** What you are asked to do **
Only the lines from the beginning of the data below through the line containing "length reached' = n /\ (times" belong in the response, each copied exactly.

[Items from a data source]
(* ===== verification/OptimizeGraph.v ===== *)
(** * OptimizeGraph: the blocks that a function keeps

    The search for the blocks that a path from the entry reaches, and the removal of the
    others, which gives those that stay new numbers. *)

From S2P Require Import Prelude Arith Ir IrFold IrVerify IrDefinitions IrSem Optimize IrSim OptimizeLocal OptimizeBlock OptimizeCopies OptimizeCounts.

(** ** The search *)

Section Mark.
Context (f : ir_function).
Let n := length (fn_blocks f).

Definition is_reached (reached : list bool) (b : nat) : Prop := reached !! b = Some true.

(** The next blocks of [b] are marked where they exist. *)
Definition closed_at (reached : list bool) (b : nat) : Prop := forall t, t ∈ next_blocks (block f b) -> is_reached reached t \/ (n <= t)%nat.

Lemma push_all bs reached pending reached' pending' : length reached = n -> fold_left push_next bs (reached, pending) = (reached', pending') ->
  length reached' = n /\ (times negb reached' + length pending' = times negb reached + length pending)%nat /\
  (forall b, is_reached reached b -> is_reached reached' b) /\
  (forall b, b ∈ bs -> is_reached reached' b \/ (n <= b)%nat) /\
  (forall b, b ∈ pending -> b ∈ pending') /\
  (forall b, is_reached reached' b -> is_reached reached b \/ b ∈ pending').
Proof.
  revert reached pending. induction bs as [|b bs IH]; intros reached pending Hl; cbn [fold_left].
  - intros [= <- <-]. repeat split; auto. by intros b ?%elem_of_nil.
  - unfold push_next at 2. destruct (reached !! b) as [[|]|] eqn:E; cbn [from_option id]; intros H.
    + destruct (IH _ _ Hl H) as (H1 & H2 & H3 & H4 & H5 & H6). do 3 (split; [done|]). split; [|done].
      intros x [->|Hx]%elem_of_cons; [left; by apply H3|by apply H4].
    + destruct (IH _ _ ltac:(by rewrite length_insert) H) as (H1 & H2 & H3 & H4 & H5 & H6).
      assert (Hb : is_reached (<[b := true]> reached) b) by (apply list_lookup_insert_eq; by eapply lookup_lt_Some).
      assert (Hk : forall x, is_reached reached x -> is_reached (<[b := true]> reached) x).
      { intros x Hx. destruct (decide (x = b)) as [->|]; [done|]. unfold is_reached. by rewrite list_lookup_insert_ne. }
      split; [done|]. split; [pose proof (times_update negb reached b _ true E) as Hn; cbn [negb] in Hn; cbn in H2; lia|]. split; [by intros x Hx; apply H3, Hk|].
      split; [intros x [->|Hx]%elem_of_cons; [left; by apply H3|by apply H4]|]. split; [intros x Hx; apply H5; by right|].
      intros x Hx. destruct (H6 x Hx) as [Hr|]; [|by right]. destruct (decide (x = b)) as [->|]; [right; apply H5; by left|].
      left. unfold is_reached in *. by rewrite list_lookup_insert_ne in Hr.
    + destruct (IH _ _ Hl H) as (H1 & H2 & H3 & H4 & H5 & H6). do 3 (split; [done|]). split; [|done].
      intros x [->|Hx]%elem_of_cons; [right; rewrite <- Hl; by apply lookup_ge_None|by apply H4].
Qed.

Lemma mark_loop_spec fuel reached pending :
  length reached = n -> (times negb reached + length pending <= fuel)%nat ->
  (forall b, is_reached reached b -> b ∈ pending \/ closed_at reached b) ->
  exists reached', mark_loop fuel f reached pending = Some reached' /\ length reached' = n /\
    (forall b, is_reached reached b -> is_reached reached' b) /\ forall b, is_reached reached' b -> closed_at reached' b.
Proof.
  revert reached pending. induction fuel as [|fuel IH]; intros reached [|b pending] Hl Hfuel Hc; cbn [mark_loop]; cbn [length] in Hfuel; try lia.
  1,2: (exists reached; repeat split; [done|done|]; intros b Hb; by destruct (Hc b Hb) as [?%elem_of_nil|]).
  destruct (fold_left push_next (next_blocks (block f b)) (reached, pending)) as [r1 p1] eqn:E.
  destruct (push_all _ _ _ _ _ Hl E) as (H1 & H2 & H3 & H4 & H5 & H6).
  destruct (IH r1 p1) as (r2 & E2 & L2 & K2 & C2); [done|lia| |].
  - intros x Hx. destruct (H6 x Hx) as [Hr|]; [|by left]. destruct (Hc x Hr) as [[->|Hp]%elem_of_cons|Hcl]; [by right|left; by apply H5|].
    right. intros t Ht. destruct (Hcl t Ht); [left; by apply H3|by right].
  - exists r2. split; [done|]. split; [done|]. split; [intros x Hx; by apply K2, H3|done].
Qed.

(** The search ends, and it marks the entry and what a marked block goes to. *)
Lemma mark_reachable_spec : exists reached, mark_reachable f = Some reached /\ length reached = n /\
  ((0 < n)%nat -> is_reached reached 0) /\ forall b, is_reached reached b -> closed_at reached b.
Proof.
  unfold mark_reachable. fold n. destruct n as [|k] eqn:En; [exists []; repeat split; [lia|by intros b Hb]|].
  destruct (mark_loop_spec (S k) (<[0%nat := true]> (replicate (S k) false)) [0%nat]) as (r & E & L & K & C).
  - by rewrite length_insert, length_replicate.
  - change (<[0%nat := true]> (replicate (S k) false)) with (true :: replicate k false). rewrite count_cons. cbn [negb length].
    assert (times negb (replicate k false) = k) as ->; [|lia]. clear. induction k as [|k IH]; [done|]. cbn [replicate].
    rewrite count_cons. cbn. by f_equal.
  - intros b Hb. left. destruct b as [|b]; [by left|]. unfold is_reached in Hb. cbn in Hb. by apply lookup_replicate in Hb as [Hb _].
  - rewrite En in L. exists r. split; [done|]. split; [done|]. split; [|done]. intros _. apply K. done.
Qed.
End Mark.

(** ** The numbers of the blocks *)

Lemma new_number_S x l b : new_number (x :: l) (S b) = ((if x : bool then 1 else 0) + new_number l b)%nat.
Proof. unfold new_number. cbn [take]. rewrite count_cons. by destruct x. Qed.

Lemma marked_lookup {A} reached (l : list A) b x : length reached = length l -> is_reached reached b -> l !! b = Some x ->
  marked reached l !! new_number reached b = Some x.
Proof.
  revert l b. induction reached as [|r reached IH]; intros [|y l] b; try done. cbn [length]. intros [= Hl]. destruct b as [|b].
  - intros [= ->] [= ->]. done.
  - intros Hr Hx. rewrite new_number_S. unfold marked. cbn [zip zip_with List.filter fst]. specialize (IH l b Hl Hr Hx).
    unfold marked in IH. by destruct r.
Qed.

Lemma marked_elem {A} reached (l : list A) x : x ∈ marked reached l -> x ∈ l.
Proof.
  revert l. induction reached as [|r reached IH]; intros [|y l]; try (by intros ?%elem_of_nil). unfold marked. cbn [zip zip_with List.filter fst].
  destruct r; cbn [map snd].
  - intros [->|H]%elem_of_cons; [by left|right; by apply IH].
  - intros H. right. by apply IH.
Qed.

Lemma marked_all {A} reached (l : list A) : length reached = length l -> length (marked reached l) = length l -> marked reached l = l /\ forall b, (b < length l)%nat -> is_reached reached b.
Proof.
  revert l. induction reached as [|r reached IH]; intros [|y l]; try done; [by split; [|cbn; lia]|]. cbn [length]. intros [= Hl].
  assert (length (marked reached l) <= length l)%nat as Hle.
  { clear. revert l. induction reached as [|r reached IH]; intros [|y l]; cbn; try lia. unfold marked in *. cbn [zip zip_with List.filter fst].
    specialize (IH l). destruct r; cbn; lia. }
  unfold marked in *. cbn [zip zip_with List.filter fst]. destruct r; cbn [map snd length]; [|lia]. intros [= Hm].
  destruct (IH l Hl Hm) as [-> Hall]. split; [done|]. intros [|b] Hb; [done|]. apply (Hall b). lia.
Qed.

(** ** Blocks under other numbers *)

Lemma goes_operand {M} (s : gmap nat value) (m : M) o b s1 m1 : goes_to_block o s m = Some (Goes b s1 m1) -> block_of o = Some b.
Proof. unfold goes_to_block, block_of. destruct (o_kind o); try done. by intros [= -> _ _]. Qed.

Section Move.
Context {M : Type} (mc : machine M) `{!Lawful mc}.

Lemma exec_goes_next s m inst b s1 m1 : exec_inst mc s m inst = Some (Goes b s1 m1) -> b ∈ next_blocks [inst] /\ is_terminator (i_op inst) = true.
Proof.
  intros E. assert (Ht : is_terminator (i_op inst) = true).
  { destruct (is_terminator (i_op inst)) eqn:Ht; [done|]. by destruct (exec_goes_on mc s m inst _ Ht E) as (? & ? & ?). }
  split; [|done]. unfold exec_inst in E. destruct (words mc s (operands inst)); [|done]. cbn [mbind option_bind] in E.
  unfold next_blocks. cbn [last]. unfold exec_op in E. destruct (i_op inst); try discriminate Ht.
  - apply goes_operand in E as ->. by left.
  - destruct (word mc s (i_a inst)); [|done]. cbn [mbind option_bind] in E. apply goes_operand in E.
    apply elem_of_app. destruct (negb _); rewrite E; [right|left]; by left.
  - destruct (read_value mc s (i_a inst)) as [v|]; [|done]. cbn [mbind option_bind] in E. destruct (v_flags v); [|done].
    cbn [mbind option_bind] in E. apply goes_operand in E. apply elem_of_app. destruct (Z.testbit _ _); rewrite E; [right|left]; by left.
  - by destruct (read mc s (i_a inst)).
  - done.
Qed.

** Answer to this exercise **
(* ===== verification/OptimizeGraph.v ===== *)
(** * OptimizeGraph: the blocks that a function keeps

    The search for the blocks that a path from the entry reaches, and the removal of the
    others, which gives those that stay new numbers. *)

From S2P Require Import Prelude Arith Ir IrFold IrVerify IrDefinitions IrSem Optimize IrSim OptimizeLocal OptimizeBlock OptimizeCopies OptimizeCounts.

(** ** The search *)

Section Mark.
Context (f : ir_function).
Let n := length (fn_blocks f).

Definition is_reached (reached : list bool) (b : nat) : Prop := reached !! b = Some true.

(** The next blocks of [b] are marked where they exist. *)
Definition closed_at (reached : list bool) (b : nat) : Prop := forall t, t ∈ next_blocks (block f b) -> is_reached reached t \/ (n <= t)%nat.

Lemma push_all bs reached pending reached' pending' : length reached = n -> fold_left push_next bs (reached, pending) = (reached', pending') ->
  length reached' = n /\ (times negb reached' + length pending' = times negb reached + length pending)%nat /\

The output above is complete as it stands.